Nikolay Koldunov
koldunovn@gmail.com
import pandas as pd
import numpy as np
%pylab inline
import seaborn as sns
Populating the interactive namespace from numpy and matplotlib
We are going to use data from Indian Institute Of Tropical Meteorology. In particular Longest Instrumental Rainfall Series of the Indian Regions (1813-2006) time series.
data = np.loadtxt("8-all_ind.txt", skiprows=2)
Data came in as a table with months and yearly averages as columns:
data
array([[ 1813. , 10. , 14.2, ..., 97.7, 840.6, 156.2], [ 1814. , 9. , 12.3, ..., 81.1, 837.3, 81.7], [ 1815. , 18.5, 14.7, ..., 94.1, 895.5, 179.7], ..., [ 2004. , 18.4, 5.1, ..., 150.9, 807.2, 125.4], [ 2005. , 20.7, 19.8, ..., 106.4, 909.4, 161.4], [ 2006. , 5. , 3.4, ..., 154.3, 927.8, 115.5]])

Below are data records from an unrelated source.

(** ** Notifications and the callback *)

(** X2. In a submit attempt the callback is called at most once, only with
    the draft being submitted and only when that draft is valid; it is
    called exactly once when the draft is valid and a callback was
    supplied. *)
Theorem callback_called_once_with_valid_draft onSubmit s :
  let calls := callback_args (events_of (form_onSubmit onSubmit) s) in
  length calls ≤ 1
  ∧ (∀ d, d ∈ calls → d = values s ∧ valid d ∧ is_Some onSubmit)
  ∧ (valid (values s) → is_Some onSubmit → calls = [values s]).
Proof.
  cbv zeta.
  destruct (form_onSubmit_events onSubmit s)
    as [(Hbad & ->) | [(Hv & Hret & ->) | (Hv & (cb & -> & Hthrow) & ->)]].
  - cbn. split; [lia|]. split; [|done].
    intros d Hd. by apply elem_of_nil in Hd.
  - destruct onSubmit as [cb|]; cbn.
    + split; [lia|]. split; [|done].
      intros d Hd. apply list_elem_of_singleton in Hd as ->. eauto.
    + split; [lia|]. split.
      * intros d Hd. by apply elem_of_nil in Hd.
      * intros _ [? [=]].
  - cbn. split; [lia|]. split; [|done].
    intros d Hd. apply list_elem_of_singleton in Hd as ->. eauto.
Qed.

(** X3. A submit attempt fires the success notification exactly when the
    draft is valid, and the failure notification exactly when the draft is
    valid and the supplied callback throws on it; a form without a callback
    never fires the failure notification. *)
Theorem notifications_of_a_submit onSubmit s :
  let es := events_of (form_onSubmit onSubmit) s in
  (Toast success_toast ∈ es ↔ valid (values s))
  ∧ (Toast failure_toast ∈ es
     ↔ valid (values s) ∧ ∃ cb, onSubmit = Some cb ∧ cb (values s) = Throws)
  ∧ (∀ t, t ∈ toasts es → t = success_toast ∨ t = failure_toast).
Proof.
  cbv zeta.
  destruct (form_onSubmit_events onSubmit s)
    as [(Hbad & ->) | [(Hv & Hret & ->) | (Hv & (cb & -> & Hthrow) & ->)]].
  - split; [|split].
    + split; [event_absent | done].
    + split; [event_absent | intros [? _]; done].
    + cbn. intros t Ht. by apply elem_of_nil in Ht.
  - split; [|split].
    + split; [done | intros _; event_present].
    + split.
      * unfold callback_events. destruct onSubmit; cbn; event_absent.
      * intros (_ & cb & -> & Hthrow). specialize (Hret cb eq_refl). congruence.
    + unfold callback_events. destruct onSubmit; cbn; intros t Ht;
        apply list_elem_of_singleton in Ht; auto.
  - split; [|split].
    + split; [done | intros _; event_present].
    + split; [eauto | intros _; event_present].
    + cbn. intros t Ht.
      apply elem_of_cons in Ht as [-> | Ht]; [auto|].
      apply list_elem_of_singleton in Ht; auto.
Qed.

Lemma form_onSubmit_errors onSubmit s :
  errors (state_after (form_onSubmit onSubmit) s) = resolver (values s).
Proof.
  destruct (valid_or_not (values s)) as [Hv | Hbad].
  - rewrite (resolver_valid _ Hv).
    destruct (callback_returns_or_throws onSubmit (values s)) as [Hret | (cb & -> & Hthrow)].
    + destruct (form_onSubmit_returns onSubmit s Hv Hret) as (_ & -> & _). reflexivity.
    + unfold state_after. rewrite form_onSubmit_throws by done. reflexivity.
  - unfold state_after. rewrite form_onSubmit_blocked by done. reflexivity.
Qed.

(** ** What is shown *)

(** X4. After any submit attempt the form shows, under each of the three
    text inputs, the message of the schema when the submitted text violates
    its rule and nothing otherwise, whatever was shown there before. *)
Theorem view_shows_errors_of_violated_fields onSubmit s :
  let v := render (state_after (form_onSubmit onSubmit) s) in
  title_error v
  = match title (values s) with [] => Some msg_title | _ => None end
  ∧ abstract_error v
    = (if length (abstract (values s)) <? 10 then Some msg_abstract else None)
  ∧ researcher_error v
    = match researcher (values s) with [] => Some msg_researcher | _ => None end.
Proof.
  cbv zeta. unfold render. cbn [title_error abstract_error researcher_error].
  rewrite form_onSubmit_errors, !resolver_lookup.
  repeat case_decide; try congruence.
  destruct (title (values s)), (researcher (values s)); cbn; done.
Qed.

(** ** Reads that complete late *)

(** Running the file handlers and the clear button down to the state. *)
Ltac run_step :=
  unfold state_after, click_reset, handleImageChange, handleFileChange,
    mbind, M_bind, readAsDataURL, setValue, setFileName, setImagePreview, reset,
    perform, skip, mret, M_ret;
  cbn.

(** The completion of a pending read. *)
Lemma reader_onload_pending i result f s :
  readers s !! i = Some f →
  reader_onload i result s
  = (Ok (), with_imagePreview (Some result) (with_readers (delete i) s),
     [ {| event := SetImagePreview (Some result);
          after := with_imagePreview (Some result) (with_readers (delete i) s) |} ]).
Proof. intros H. unfold reader_onload. rewrite H. reflexivity. Qed.

(** X5. The clear button does not cancel a read in flight: when an image
    was selected and the form is cleared before the read completes, the
    completion sets the preview again, although the draft holds no image any
    more. *)
Theorem read_completing_after_clear_restores_preview f fs result s :
  let s1 := state_after (handleImageChange (Some (f :: fs))) s in
  let s2 := state_after click_reset s1 in
  let s3 := state_after (reader_onload (length (readers s)) result) s2 in
  image (values s2) = None
  ∧ imagePreview s2 = None
  ∧ image (values s3) = None
  ∧ imagePreview s3 = Some result
  ∧ image_area (render s3)
    = if truthy (Some result)
      then Preview result "คลิกเพื่อเปลี่ยนรูปภาพ"
      else UploadPrompt "คลิกเพื่อเลือกรูปภาพ หรือลากไฟล์มาวาง".
Proof.
  cbv zeta. unfold state_after.
  change ((click_reset (handleImageChange (Some (f :: fs)) s).1.2).1.2)
    with (with_fileName None (with_imagePreview None
            (with_isSubmitting false
               (with_errors ∅ (with_values (fun _ => emptyFormData)
                  (with_values (set_field "image" (Some (f :: fs)))
                     (with_readers (fun rs => rs ++ [f]) s))))))).
  unfold reader_onload.
  cbn [readers with_values with_readers with_errors with_imagePreview with_fileName
       with_isSubmitting].
  rewrite list_lookup_middle by done.
  repeat split.
Qed.

(** X6. The preview is that of the read that completes last, not of the
    image that was selected last: when a second image is selected while the
    first is still being read and the second read completes first, the
    preview ends as the first image while the draft holds the second. *)
Theorem preview_follows_the_last_completed_read f fs g gs rf rg s :
  let s1 := state_after (handleImageChange (Some (f :: fs))) s in
  let s2 := state_after (handleImageChange (Some (g :: gs))) s1 in
  let s3 := state_after (reader_onload (S (length (readers s))) rg) s2 in
  let s4 := state_after (reader_onload (length (readers s)) rf) s3 in
  readers s2 = readers s ++ [f; g]
  ∧ imagePreview s3 = Some rg
  ∧ imagePreview s4 = Some rf
  ∧ image (values s4) = Some (g :: gs)
  ∧ readers s4 = readers s.
Proof.
  intros s1 s2 s3 s4.
  assert (readers s2 = readers s ++ [f; g]) as R2.
  { subst s2 s1. run_step. rewrite <- app_assoc. reflexivity. }
  assert (readers s2 !! S (length (readers s)) = Some g) as L2.
  { rewrite R2, lookup_app_r by lia.
    replace (S (length (readers s)) - length (readers s)) with 1 by lia. reflexivity. }
  assert (s3 = with_imagePreview (Some rg)
                 (with_readers (delete (S (length (readers s)))) s2)) as E3.
  { subst s3. unfold state_after. rewrite (reader_onload_pending _ _ g) by exact L2.
    reflexivity. }
  assert (readers s3 = readers s ++ [f]) as R3.
  { rewrite E3. change (delete (S (length (readers s))) (readers s2) = readers s ++ [f]).
    rewrite R2. change (readers s ++ [f; g]) with (readers s ++ [f] ++ [g]).
    rewrite app_assoc.
    replace (S (length (readers s))) with (length (readers s ++ [f]))
      by (rewrite length_app; cbn; lia).
    rewrite (delete_middle (readers s ++ [f]) [] g). apply app_nil_r. }
  assert (readers s3 !! length (readers s) = Some f) as L3.
  { rewrite R3. apply list_lookup_middle. reflexivity. }
  assert (s4 = with_imagePreview (Some rf)
                 (with_readers (delete (length (readers s))) s3)) as E4.
  { subst s4. unfold state_after. rewrite (reader_onload_pending _ _ f) by exact L3.
    reflexivity. }
  split; [exact R2|]. split; [rewrite E3; reflexivity|].
  split; [rewrite E4; reflexivity|].
  split; [rewrite E4, E3; reflexivity|].
  rewrite E4. change (delete (length (readers s)) (readers s3) = readers s).
  rewrite R3, (delete_middle (readers s) [] f). apply app_nil_r.
Qed.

We actually need only 12 columns with months:
data.shape
(194, 18)
data[:,1:13].shape
(194, 12)
One way to make continuous time series is to flatten the array:
data_flat = data[:,1:13].flatten()
Now its one dimentional:
data_flat.shape
(2328,)
Let's now construct a pandas DataFrame.
We know the time range of the data, so we can create time array, that can be used as an index:
dates = pd.period_range('1813-01','2006-12', freq="M")
dates
<class 'pandas.tseries.period.PeriodIndex'> [1813-01, ..., 2006-12] Length: 2328, Freq: M
Now we can put together our data and index:
df = pd.DataFrame({'PRC':data_flat}, index=dates)
df.plot()
<matplotlib.axes.AxesSubplot at 0x7f1b77114810>
Now create yearly means:
df.resample('A', how='sum').plot()
<matplotlib.axes.AxesSubplot at 0x7f1b76d1d350>
We actally have information about daily means in the original data. So we can compare out result:
plot(data[:,13])
[<matplotlib.lines.Line2D at 0x7f1b768e6c50>]
Extract data for JJAS period, put them in to pandas Data frame variable and plot.